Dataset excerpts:
◆ ◆ ◆ ◆ ◆
(** * The backtesting broker: fill rules, trade cost, cash settlement, clock

    A shallow embedding of [lumibot/backtesting/backtesting_broker.py].

    Conventions of the embedding.
    - Prices, quantities, fees and cash are Python floats and [Decimal]s in
      the source.  They are embedded as exact rationals [Q]; the
      conversions [Decimal(x)] and [float(x)] keep the value.  Comparisons
      are the boolean comparisons of [Q].
    - Strings stay strings: [side], [type], [order_class], [status],
      [asset_type] and [right] are compared against literals as in the
      source.
    - [Order] objects are shared and mutated in place (an order reaches its
      sibling through [dependent_order]).  They live in a store indexed by
      object identity, and every list of orders is a list of identities.
    - A Python exception ends the call; the outcome keeps the state reached
      when it was raised. *)

From Stdlib Require Import QArith Qabs Qminmax ZArith String List Bool Lia Lqa.
From stdpp Require Import base option gmap sorting.
From Equations Require Import Equations.

Import ListNotations.
Local Open Scope string_scope.
Local Open Scope Q_scope.

(** ** Python values *)

(** [Decimal(x)] of a float and [float(d)] of a decimal. *)
Definition Decimal (x : Q) : Q := x.
Definition float (x : Q) : Q := x.

(** Truth value of an optional number: [None] and zero are false. *)
Definition truthy (x : option Q) : bool :=
  match x with
  | None => false
  | Some q => negb (Qeq_bool q 0)
  end.

(** [x in [a, b, ...]] on strings. *)
Definition str_in (x : string) (l : list string) : bool :=
  existsb (String.eqb x) l.

Inductive Exn :=
| AttributeError
| IndexError
| TypeError
| ValueError
| ZeroDivisionError.

(** ** Fill rules *)

(** [limit_order(limit_price, side, open_, high, low)] *)
Definition limit_order (limit_price : Q) (side : string) (open_ high low : Q)
  : option Q :=
  if (side =? "sell")%string && Qle_bool limit_price open_ then Some open_
  else if (side =? "buy")%string && Qle_bool open_ limit_price then Some open_
  else if Qle_bool low limit_price && Qle_bool limit_price high
       then Some limit_price
  else None.

(** [stop_order(stop_price, side, open_, high, low)] *)
Definition stop_order (stop_price : Q) (side : string) (open_ high low : Q)
  : option Q :=
  if (side =? "sell")%string && Qle_bool open_ stop_price then Some open_
  else if (side =? "buy")%string && Qle_bool stop_price open_ then Some open_
  else if Qle_bool low stop_price && Qle_bool stop_price high
       then Some stop_price
  else None.

(** ** Entities *)

Record Asset := mkAsset {
  symbol : string;
  asset_type : string;
  expiration : option Z;        (* a date, as a day number *)
  strike : Q;
  right : string;
  multiplier : Z;
}.

Record TradingFee := mkTradingFee {
  flat_fee : Q;
  percent_fee : Q;
  maker : bool;
  taker : bool;
}.

(** The trail of a trailing stop: an absolute offset or a percentage. *)
Inductive Trail :=
| TrailPrice (amount : Q)
| TrailPercent (percent : Q).

Record Order := mkOrder {
  strategy : string;
  asset : Asset;
  quantity : Q;
  side : string;
  type : string;
  order_class : string;
  limit_price : option Q;
  stop_price : option Q;
  stop_loss_price : option Q;
  stop_loss_limit_price : option Q;
  take_profit_price : option Q;
  trail_amount : option Trail;
  quote : option Asset;
  status : string;
  price_triggered : bool;
  _trail_stop_price : option Q;
  trade_cost : option Q;
  dependent_order : option nat;           (* identity of the sibling *)
  dependent_order_filled : bool;
}.

Record Position := mkPosition {
  pos_strategy : string;
  pos_asset : Asset;
  pos_quantity : Q;
  pos_orders : list nat;
}.

(** One row of a price frame, and the frame ([Bars.df]). *)
Record Row := mkRow {
  index : Z;
  open : Q;
  high : Q;
  low : Q;
  close : Q;
  volume : Q;
}.

Record Bars := mkBars { df : list Row }.

(** Field assignments on an [Order] object. *)
Definition set_status (s : string) (o : Order) : Order :=
  mkOrder (strategy o) (asset o) (quantity o) (side o) (type o)
    (order_class o) (limit_price o) (stop_price o) (stop_loss_price o)
    (stop_loss_limit_price o) (take_profit_price o) (trail_amount o) (quote o)
    s (price_triggered o) (_trail_stop_price o) (trade_cost o)
    (dependent_order o) (dependent_order_filled o).

Definition set_price_triggered (b : bool) (o : Order) : Order :=
  mkOrder (strategy o) (asset o) (quantity o) (side o) (type o)
    (order_class o) (limit_price o) (stop_price o) (stop_loss_price o)
    (stop_loss_limit_price o) (take_profit_price o) (trail_amount o) (quote o)
    (status o) b (_trail_stop_price o) (trade_cost o)
    (dependent_order o) (dependent_order_filled o).

Definition set_trail_stop_price (p : option Q) (o : Order) : Order :=
  mkOrder (strategy o) (asset o) (quantity o) (side o) (type o)
    (order_class o) (limit_price o) (stop_price o) (stop_loss_price o)
    (stop_loss_limit_price o) (take_profit_price o) (trail_amount o) (quote o)
    (status o) (price_triggered o) p (trade_cost o)
    (dependent_order o) (dependent_order_filled o).

Definition set_trade_cost (c : option Q) (o : Order) : Order :=
  mkOrder (strategy o) (asset o) (quantity o) (side o) (type o)
    (order_class o) (limit_price o) (stop_price o) (stop_loss_price o)
    (stop_loss_limit_price o) (take_profit_price o) (trail_amount o) (quote o)
    (status o) (price_triggered o) (_trail_stop_price o) c
    (dependent_order o) (dependent_order_filled o).

Definition set_dependent_order (d : option nat) (o : Order) : Order :=
  mkOrder (strategy o) (asset o) (quantity o) (side o) (type o)
    (order_class o) (limit_price o) (stop_price o) (stop_loss_price o)
    (stop_loss_limit_price o) (take_profit_price o) (trail_amount o) (quote o)
    (status o) (price_triggered o) (_trail_stop_price o) (trade_cost o)
    d (dependent_order_filled o).

Definition set_dependent_order_filled (b : bool) (o : Order) : Order :=
  mkOrder (strategy o) (asset o) (quantity o) (side o) (type o)
    (order_class o) (limit_price o) (stop_price o) (stop_loss_price o)
    (stop_loss_limit_price o) (take_profit_price o) (trail_amount o) (quote o)
    (status o) (price_triggered o) (_trail_stop_price o) (trade_cost o)
    (dependent_order o) b.

(** Modelled from the spec: the constructor of [lumibot.entities.Order]
    (the class is not among the sources).  A new order is [unprocessed],
    simple ([order_class = ""]), untriggered and unlinked; its type follows
    the prices it is given: both a stop and a limit price make a
    [stop_limit], a stop price alone a [stop], a limit price alone a
    [limit], neither a [market] order. *)
Definition new_Order (strategy : string) (asset : Asset) (quantity : Q)
    (side : string) (stop_price limit_price : option Q)
    (quote : option Asset) : Order :=
  let type :=
    match stop_price, limit_price with
    | Some _, Some _ => "stop_limit"
    | Some _, None => "stop"
    | None, Some _ => "limit"
    | None, None => "market"
    end in
  mkOrder strategy asset quantity side type "" limit_price stop_price
    None None None None quote "unprocessed" false None None None false.

(** Modelled from the spec: [Asset(symbol=..., asset_type="stock")], the
    constructor of [lumibot.entities.Asset] with its defaults (no
    expiration, no option fields). *)
Definition stock_Asset (symbol : string) : Asset :=
  mkAsset symbol "stock" None 0 "" 1.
◆ ◆ ◆ ◆ ◆
*What you need to do*.
Please transcribe only the lines in the records above running from the line that has "(** [limit_order(limit_price, side, open_, high, low)]" through the line that has "(** [stop_order(stop_price, side, open_, high, low)]", both included, exactly as they appear.

*The answer*.
(** [limit_order(limit_price, side, open_, high, low)] *)
Definition limit_order (limit_price : Q) (side : string) (open_ high low : Q)
  : option Q :=
  if (side =? "sell")%string && Qle_bool limit_price open_ then Some open_
  else if (side =? "buy")%string && Qle_bool open_ limit_price then Some open_
  else if Qle_bool low limit_price && Qle_bool limit_price high
       then Some limit_price
  else None.

(** [stop_order(stop_price, side, open_, high, low)] *)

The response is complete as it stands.